REPUBLIKA.CO.ID, JAKARTA -- Seruan Presiden ke-6 Republik Indonesia Susilo Bambang Yudhoyono (SBY) agar intelijen netral patut diapresiasi. Namun netralitas intelijen bukan berarti tidak terlibat dalam pengawasan pemilihan gubernur (pilgub) DKI Jakarta 2017
"Intelijen harus terlibat aktif, mencegah potensi potensi konflik yang memanas di Pplkada Jakarta, " ujar peneliti Kajian Intelijen Universitas Indonesia (UI) Ridlwan Habib di Jakarta (10/10).
Menurut Ridlwan, potensi konflik di pilkada Jakarta sangat tinggi. "Dalam beberapa hari terakhir isu SARA memanas, juga ada isu pencoretan lambang salib di rumah rumah warga. Ini harus diantisipasi," ujarnya.
Koordinator The Indonesia Intellligence Institute itu mengatakan Badan Intelijen Negara (BIN) dan jaringan Komunitas Intelijen Daerah harus segera mengadakan konsolidasi khusus. "Pilkada Jakarta adalah barometer politik nasional.
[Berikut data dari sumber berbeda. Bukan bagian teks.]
Definition WriteMessage (header : string) (args : list Arg) : wr :=
  wr_err WritingMessageHeader (WriteString header) ;;;
  wr_err WritingMessageArgs (WriteArgs args) ;;;
  wr_io Flush.
End Writer.

(** ** The wire format as a reference encoder *)

Definition enc_str (s : string) : bytes :=
  le_encode 4 (Z.of_nat (String.length s)) ++ str_bytes s.
Definition enc_arg (oor : float64 -> Z) (a : Arg) : bytes :=
  match a with
  | ArgInt v | ArgInt32 v | ArgUint16 v | ArgUint32 v => Zbyte FieldTypeInt :: le_encode 4 v
  | ArgFloat64 f => Zbyte FieldTypeInt :: le_encode 4 (float_int32 oor f)
  | ArgString s => Zbyte FieldTypeString :: enc_str s
  | ArgOther => []
  end.
Definition enc_message (oor : float64 -> Z) (h : string) (args : list Arg) : bytes :=
  enc_str h ++ le_encode 4 (len args) ++ concat (enc_arg oor <$> args).

(** The arguments the writer accepts. *)
Definition arg_ok (a : Arg) : Prop :=
  match a with
  | ArgString s => Z.of_nat (String.length s) <= MaxStringLength
  | ArgOther => False
  | _ => True
  end.
#[export] Instance arg_ok_dec a : Decision (arg_ok a).
Proof. destruct a; simpl; apply _. Defined.

(** What the reader makes of an argument. *)
Definition chunk_of (oor : float64 -> Z) (a : Arg) : Chunk :=
  match a with
  | ArgInt v | ArgInt32 v | ArgUint16 v | ArgUint32 v => CInt (i32 v)
  | ArgFloat64 f => CInt (float_int32 oor f)
  | ArgString s => CStr (replaceEscapes s)
  | ArgOther => CInt 0
  end.

(** ** Writer lemmas *)

(** [m] succeeds on a healthy writer and hands it exactly [p]. *)
Definition emits (m : wr) (p : bytes) : Prop := forall w, bw_healthy w ->
  exists w', m w = (w', None) /\ bw_healthy w' /\ bw_content w' = bw_content w ++ p.
(** [m] fails with [e] after handing the writer [p]. *)
Definition leaks (m : wr) (p : bytes) (e : WriteErr) : Prop := forall w, bw_healthy w ->
  exists w', m w = (w', Some e) /\ bw_healthy w' /\ bw_content w' = bw_content w ++ p.

Lemma emits_nil : emits wr_nil [].
Proof. intros w Hw. exists w. by rewrite app_nil_r. Qed.

Lemma emits_then m k p q : emits m p -> emits k q -> emits (m ;;; k) (p ++ q).
Proof.
  intros Hm Hk w Hw. destruct (Hm w Hw) as (w1 & E1 & H1 & C1).
  destruct (Hk w1 H1) as (w2 & E2 & H2 & C2). exists w2. unfold wr_then.
  rewrite E1, E2, C2, C1, app_assoc. done.
Qed.

Lemma leaks_then m k p q e : emits m p -> leaks k q e -> leaks (m ;;; k) (p ++ q) e.
Proof.
  intros Hm Hk w Hw. destruct (Hm w Hw) as (w1 & E1 & H1 & C1).
  destruct (Hk w1 H1) as (w2 & E2 & H2 & C2). exists w2. unfold wr_then.
  rewrite E1, E2, C2, C1, app_assoc. done.
Qed.

Lemma leaks_first m k p e : leaks m p e -> leaks (m ;;; k) p e.
Proof.
  intros Hm w Hw. destruct (Hm w Hw) as (w1 & E1 & H1 & C1). exists w1.
  unfold wr_then. by rewrite E1.
Qed.

Lemma emits_err f m p : emits m p -> emits (wr_err f m) p.
Proof.
  intros Hm w Hw. destruct (Hm w Hw) as (w1 & E1 & ?). exists w1. unfold wr_err. by rewrite E1.
Qed.

Lemma leaks_err f m p e : leaks m p e -> leaks (wr_err f m) p (f e).
Proof.
  intros Hm w Hw. destruct (Hm w Hw) as (w1 & E1 & ?). exists w1. unfold wr_err. by rewrite E1.
Qed.

Lemma leaks_fail e : leaks (wr_fail e) [] e.
Proof. intros w Hw. exists w. by rewrite app_nil_r. Qed.

Lemma emits_Write p : emits (wr_io (Write p)) p.
Proof.
  intros w Hw. destruct (Write_spec p w Hw) as (w' & E & ? & ?). exists w'.
  unfold wr_io. by rewrite E.
Qed.

Lemma emits_WriteByte b : emits (WriteByteG b) [Zbyte b].
Proof.
  intros w Hw. destruct (WriteByte_spec (Zbyte b) w Hw) as (w' & E & ? & ?). exists w'.
  unfold WriteByteG, wr_io. by rewrite E.
Qed.

Lemma le_encode_i32 v : le_encode 4 (i32 v) = le_encode 4 v.
Proof.
  rewrite <- (le_encode_mod 4 (i32 v)), <- (le_encode_mod 4 v). f_equal.
  change (2 ^ (8 * Z.of_nat 4)) with (2 ^ 32). unfold i32, swrap.
  rewrite Zminus_mod, Z.mod_mod, <- Zminus_mod by lia. f_equal; lia.
Qed.

Lemma emits_WriteString s :
  Z.of_nat (String.length s) <= MaxStringLength -> emits (WriteString s) (enc_str s).
Proof.
  intros Hs. unfold WriteString, enc_str. rewrite (proj2 (Z.ltb_ge _ _)) by done.
  apply emits_then; [|apply emits_Write]. rewrite <- le_encode_i32. apply emits_Write.
Qed.

Lemma emits_WriteArg oor a : arg_ok a -> emits (WriteArg oor a) (enc_arg oor a).
Proof.
  intros Ha. destruct a; simpl in *; try done;
    match goal with |- emits _ (?b :: ?l) => change (b :: l) with ([b] ++ l) end;
    (apply emits_then; [apply emits_WriteByte|]);
    try (unfold WriteInt; rewrite ?le_encode_i32; apply emits_Write).
  by apply emits_WriteString.
Qed.

Lemma emits_WriteArgLoop oor args :
  Forall arg_ok args -> emits (WriteArgLoop oor args) (concat (enc_arg oor <$> args)).
Proof.
  induction 1; simpl; [apply emits_nil|]. apply emits_then; [by apply emits_WriteArg|done].
Qed.

Lemma emits_WriteArgs oor args :
  Forall arg_ok args ->
  emits (WriteArgs oor args) (le_encode 4 (len args) ++ concat (enc_arg oor <$> args)).
Proof.
  intros. apply emits_then; [|by apply emits_WriteArgLoop].
  rewrite <- le_encode_i32. apply emits_Write.
Qed.

(** A message whose header and arguments are acceptable is flushed whole,
    behind whatever the writer still held. *)
Lemma WriteMessage_flushes oor h args w :
  bw_healthy w -> Z.of_nat (String.length h) <= MaxStringLength -> Forall arg_ok args ->
  exists w', WriteMessage oor h args w = (w', None) /\ bw_healthy w' /\
    bw_out w' = bw_content w ++ enc_message oor h args /\ bw_buf w' = [].
Proof.
  intros Hw Hh Ha. unfold WriteMessage.
  destruct (emits_err WritingMessageHeader _ _ (emits_WriteString h Hh) w Hw)
    as (w1 & E1 & H1 & C1).
  destruct (emits_err WritingMessageArgs _ _ (emits_WriteArgs oor args Ha) w1 H1)
    as (w2 & E2 & H2 & C2).
  destruct (Flush_spec w2 H2) as (w3 & E3 & H3 & O3 & B3).
  exists w3. unfold wr_then at 1. rewrite E1. unfold wr_then at 1. rewrite E2.
  unfold wr_io. rewrite E3. repeat split; try apply H3; try done.
  rewrite O3, C2, C1. unfold enc_message. by rewrite !app_assoc.
Qed.

Lemma WriteArgLoop_leaks oor pre a post e p :
  Forall arg_ok pre -> leaks (WriteArg oor a) p e ->
  leaks (WriteArgLoop oor (pre ++ a :: post)) (concat (enc_arg oor <$> pre) ++ p) e.
Proof.
  induction 1; simpl; intros Hl.
  - by apply leaks_first.
  - rewrite <- app_assoc. apply leaks_then; [by apply emits_WriteArg|auto].
Qed.

(** ** Reader lemmas *)

(** [m] consumes exactly [p] and returns [a], whatever follows. *)
Definition reads {A} (m : rd A) (p : bytes) (a : A) : Prop := forall r, m (p ++ r) = ROk a r.

Lemma reads_bind {A B} (m : rd A) (k : A -> rd B) p q a b :
  reads m p a -> reads (k a) q b -> reads (m ≫= k) (p ++ q) b.
Proof.
  intros Hm Hk r. unfold mbind, rd_bind. by rewrite <- app_assoc, Hm, Hk.
Qed.

Lemma reads_ret {A} (a : A) : reads (mret a) [] a.
Proof. by intros r. Qed.

Lemma reads_map {A B} (m : rd A) (f : A -> B) p a :
  reads m p a -> reads (x ← m; mret (f x)) p (f a).
Proof. intros H. rewrite <- (app_nil_r p). eapply reads_bind; [done|apply reads_ret]. Qed.

Lemma reads_err {A} f (m : rd A) p a : reads m p a -> reads (on_err f m) p a.
Proof. intros H r. unfold on_err. by rewrite H. Qed.

Lemma reads_full n p : len p = n -> reads (rd_full n) p p.
Proof. intros H r. unfold rd_full. by rewrite ReadFull_app. Qed.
Jangan sampai rusuh," kata dia.
Ridlwan meyakini intelijen TNI termasuk di teritorial Kodam dan Korem akan netral. Walaupun ada mantan anggota TNI yang maju yakni Agus Yudoyono. Menurut dia, pimpinan TNI sudah sangat profesional. Mereka bisa mencegah anggotanya yang tidak netral. Panglima TNI pun sudah menjamin itu.
Ridlwan menyebut masing masing kandidat mempunyai tim kampanye yang hebat. Basuki Tjahaja Purnama (Ahok) adalah pejawat yang elektabilitasnya tinggi. Sementara itu Anies Baswedan dan Sandiaga Uno didukung tim sukses Prabowo yang juga menguasai metode intelijen. Apalagi, tim Agus Harimurti Yudoyono yang juga mantan mayor sekaligus dan anak dari SBY. Menurut dia, ini adalah tantangan bagi Badan Pengawas Pemilihan Umum (Bawaslu) dan Komisi Pemilihan Umum Daerah (KPUD) DKI Jakarta agar bisa menyelenggarakan pilkada Jakarta yang benar-benar jujur dan adil.